§ RAW DATA:

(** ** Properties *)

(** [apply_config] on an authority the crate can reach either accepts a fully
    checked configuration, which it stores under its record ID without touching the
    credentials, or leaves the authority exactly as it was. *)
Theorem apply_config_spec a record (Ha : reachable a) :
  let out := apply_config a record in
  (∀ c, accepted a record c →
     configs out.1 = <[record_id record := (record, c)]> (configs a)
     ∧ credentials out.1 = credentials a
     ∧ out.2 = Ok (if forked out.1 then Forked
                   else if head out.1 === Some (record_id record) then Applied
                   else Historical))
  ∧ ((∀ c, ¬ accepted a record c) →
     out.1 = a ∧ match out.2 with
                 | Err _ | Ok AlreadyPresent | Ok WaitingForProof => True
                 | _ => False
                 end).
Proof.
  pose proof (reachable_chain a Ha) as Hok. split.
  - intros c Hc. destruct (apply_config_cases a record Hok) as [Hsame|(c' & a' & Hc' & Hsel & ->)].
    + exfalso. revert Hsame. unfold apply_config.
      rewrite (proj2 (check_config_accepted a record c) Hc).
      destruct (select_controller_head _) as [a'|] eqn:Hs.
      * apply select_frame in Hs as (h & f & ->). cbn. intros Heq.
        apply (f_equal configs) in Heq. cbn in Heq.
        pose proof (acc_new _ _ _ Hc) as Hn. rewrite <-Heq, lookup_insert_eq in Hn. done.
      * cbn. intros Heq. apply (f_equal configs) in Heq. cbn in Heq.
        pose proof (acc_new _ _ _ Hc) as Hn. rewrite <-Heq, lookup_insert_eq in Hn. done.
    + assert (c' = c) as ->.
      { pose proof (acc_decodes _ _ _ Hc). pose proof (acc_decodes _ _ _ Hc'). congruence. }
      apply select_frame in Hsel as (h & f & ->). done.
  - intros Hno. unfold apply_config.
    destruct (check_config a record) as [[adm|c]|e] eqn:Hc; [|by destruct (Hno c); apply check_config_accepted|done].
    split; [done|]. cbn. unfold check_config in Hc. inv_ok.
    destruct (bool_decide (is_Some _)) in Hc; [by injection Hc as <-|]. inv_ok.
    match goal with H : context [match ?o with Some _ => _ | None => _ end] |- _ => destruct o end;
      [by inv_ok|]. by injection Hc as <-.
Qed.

§ EXERCISE: Return each line in the records that holds the string "destruct".

§ TASK RESPONSE:
  - intros c Hc. destruct (apply_config_cases a record Hok) as [Hsame|(c' & a' & Hc' & Hsel & ->)].
      destruct (select_controller_head _) as [a'|] eqn:Hs.
    destruct (check_config a record) as [[adm|c]|e] eqn:Hc; [|by destruct (Hno c); apply check_config_accepted|done].
    destruct (bool_decide (is_Some _)) in Hc; [by injection Hc as <-|]. inv_ok.
    match goal with H : context [match ?o with Some _ => _ | None => _ end] |- _ => destruct o end;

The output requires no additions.